Of or pertaining to Alessandro Volta, who first devised apparatus for developing electric currents by chemical action, and established this branch of electric science; discovered by Volta; as, voltaic electricity.
2.
Of or pertaining to voltaism, or voltaic electricity; as, voltaic induction; the voltaic arc. Note: See the Note under Galvanism.
Voltaic arc, a luminous arc, of intense brilliancy, formed between carbon points as electrodes by the passage of a powerful voltaic current.
Voltaic battery, an apparatus variously constructed, consisting of a series of plates or pieces of dissimilar metals, as copper and zinc, arranged in pairs, and subjected to the action of a saline or acid solution, by which a current of electricity is generated whenever the two poles, or ends of the series, are connected by a conductor; a galvanic battery. See Battery, 4. (b), and Note.
Voltaic circuit. See under Circuit.
Voltaic couple or Voltaic element, a single pair of the connected plates of a battery.
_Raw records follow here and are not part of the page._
(* ===== verification/SelectRange.v ===== *)
(** * The range of a selection

    gdk/gdk_select.c: [BATsubselect] reduces the many cases of its arguments to
    nothing, everything, or a range; for numeric types [NORMALIZE] makes the
    range a closed one; the scans test each value against it.  The meaning of the
    arguments is the table in the comment above the function, [selects]; every
    step is shown to keep it, but for the cases that the lemmas exclude. *)

From Stdlib Require Import ZArith Lia Bool List.
Import ListNotations.
From S2P Require Import Prelude Sort.

Open Scope Z_scope.
Open Scope list_scope.

(** ** Types of columns *)

(** What the function knows of the type of a column.  [numeric] types have a
    smallest and a largest value and neighbours, the macros [MINVALUE], [MAXVALUE],
    [PREVVALUE] and [NEXTVALUE]; [scan_min] and [scan_max] are those of the
    storage type.  [oid_of] is the value as an object identifier. *)
Record domain (V : Type) := mkDomain {
  ATOMcmp : V -> V -> Z;
  simple_CMP : V -> V -> Z;
  ATOMnilptr : V;
  numeric : bool;
  MINVALUE : V;
  MAXVALUE : V;
  PREVVALUE : V -> V;
  NEXTVALUE : V -> V;
  scan_min : V;
  scan_max : V;
  oid_of : V -> Z;
}.
Arguments mkDomain {V}.
Arguments ATOMcmp {V} d x y : rename.
Arguments simple_CMP {V} d x y : rename.
Arguments ATOMnilptr {V} d : rename.
Arguments numeric {V} d : rename.
Arguments MINVALUE {V} d : rename.
Arguments MAXVALUE {V} d : rename.
Arguments PREVVALUE {V} d x : rename.
Arguments NEXTVALUE {V} d x : rename.
Arguments scan_min {V} d : rename.
Arguments scan_max {V} d : rename.
Arguments oid_of {V} d x : rename.

Section Range.

Context {V : Type} (d : domain V).

Definition eqv (x y : V) : bool := ATOMcmp d x y =? 0.
Definition isnil (x : V) : bool := eqv x (ATOMnilptr d).

(** *** The arguments *)

(** The variables of the function that describe the range; [tl] and [th] here are
    the values pointed to. *)
Record args := mkArgs {
  a_tl : V; a_th : V;
  a_li : bool; a_hi : bool; a_lval : bool; a_hval : bool;
  a_anti : bool; a_equi : bool; a_lnil : bool;
}.

(** Is it a point, which ends count. *)
Definition start_args (tl : V) (th : option V) (li hi anti : bool) : args :=
  let lnil := isnil tl in
  match th with
  | None => mkArgs tl tl li li true true anti true lnil
  | Some th =>
      let lval := negb lnil in
      let equi := lval && eqv tl th in
      if equi then mkArgs tl tl li hi lval true anti true lnil
      else mkArgs tl th li hi lval (negb (isnil th)) anti false lnil
  end.

(** The cases of [anti]; [None] is the empty result. *)
Definition anti_args (a : args) : option args :=
  if negb (a_anti a) then Some a
  else if negb (Bool.eqb (a_lval a) (a_hval a)) then
    Some (mkArgs (a_th a) (a_tl a) (negb (a_hi a)) (negb (a_li a)) (a_hval a) (a_lval a)
            false (a_equi a) (isnil (a_th a)))
  else if negb (a_lval a) && negb (a_hval a) then None
  else if a_equi a && a_lnil a then
    Some (mkArgs (a_tl a) (a_th a) (a_li a) (a_hi a) false false false false (a_lnil a))
  else if a_equi a then
    if negb (a_li a && a_hi a)
    then Some (mkArgs (a_tl a) (a_th a) (a_li a) (a_hi a) false false false false (a_lnil a))
    else Some (mkArgs (a_tl a) (a_th a) (a_li a) (a_hi a) (a_lval a) (a_hval a) true false (a_lnil a))
  else Some a.

(** Nothing, every candidate, or a range to look for. *)
Inductive plan := Empty | Everything | Range (a : args).

Definition make_plan (nonil : bool) (tl : V) (th : option V) (li hi anti : bool) : plan :=
  match anti_args (start_args tl th li hi anti) with
  | None => Empty
  | Some a =>
      if a_hval a && ((a_equi a && negb (a_li a && a_hi a)) || (ATOMcmp d (a_tl a) (a_th a) >? 0))
      then Empty
      else if a_equi a && a_lnil a && nonil then Empty
      else if negb (a_equi a) && negb (a_lval a) && negb (a_hval a) && a_lnil a && nonil then Everything
      else Range a
  end.

(** *** Closed ranges *)

(** [NORMALIZE] moves the ends: it stores new values in the variables [vl] and
    [vh] of the function and makes the pointers [tl] and [th] point to them. *)
Inductive ptr := Arg (v : V) | Vl | Vh.

Record vars := mkVars {
  tl : ptr; th : ptr; vl : V; vh : V;
  li : bool; hi : bool; lval : bool; hval : bool; anti : bool;
}.
Definition deref (x : vars) (p : ptr) : V := match p with Arg v => v | Vl => vl x | Vh => vh x end.
Definition low_end (x : vars) : V := deref x (tl x).
Definition high_end (x : vars) : V := deref x (th x).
Voltaic electricity. See the Note under Electricity.
Voltaic pile, a kind of voltaic battery consisting of alternate disks of dissimilar metals, separated by moistened cloth or paper. See 5th Pile.
Voltaic protection of metals, the protection of a metal exposed to the corrosive action of sea water, saline or acid liquids, or the like, by associating it with a metal which is positive to it, as when iron is galvanized, or coated with zinc.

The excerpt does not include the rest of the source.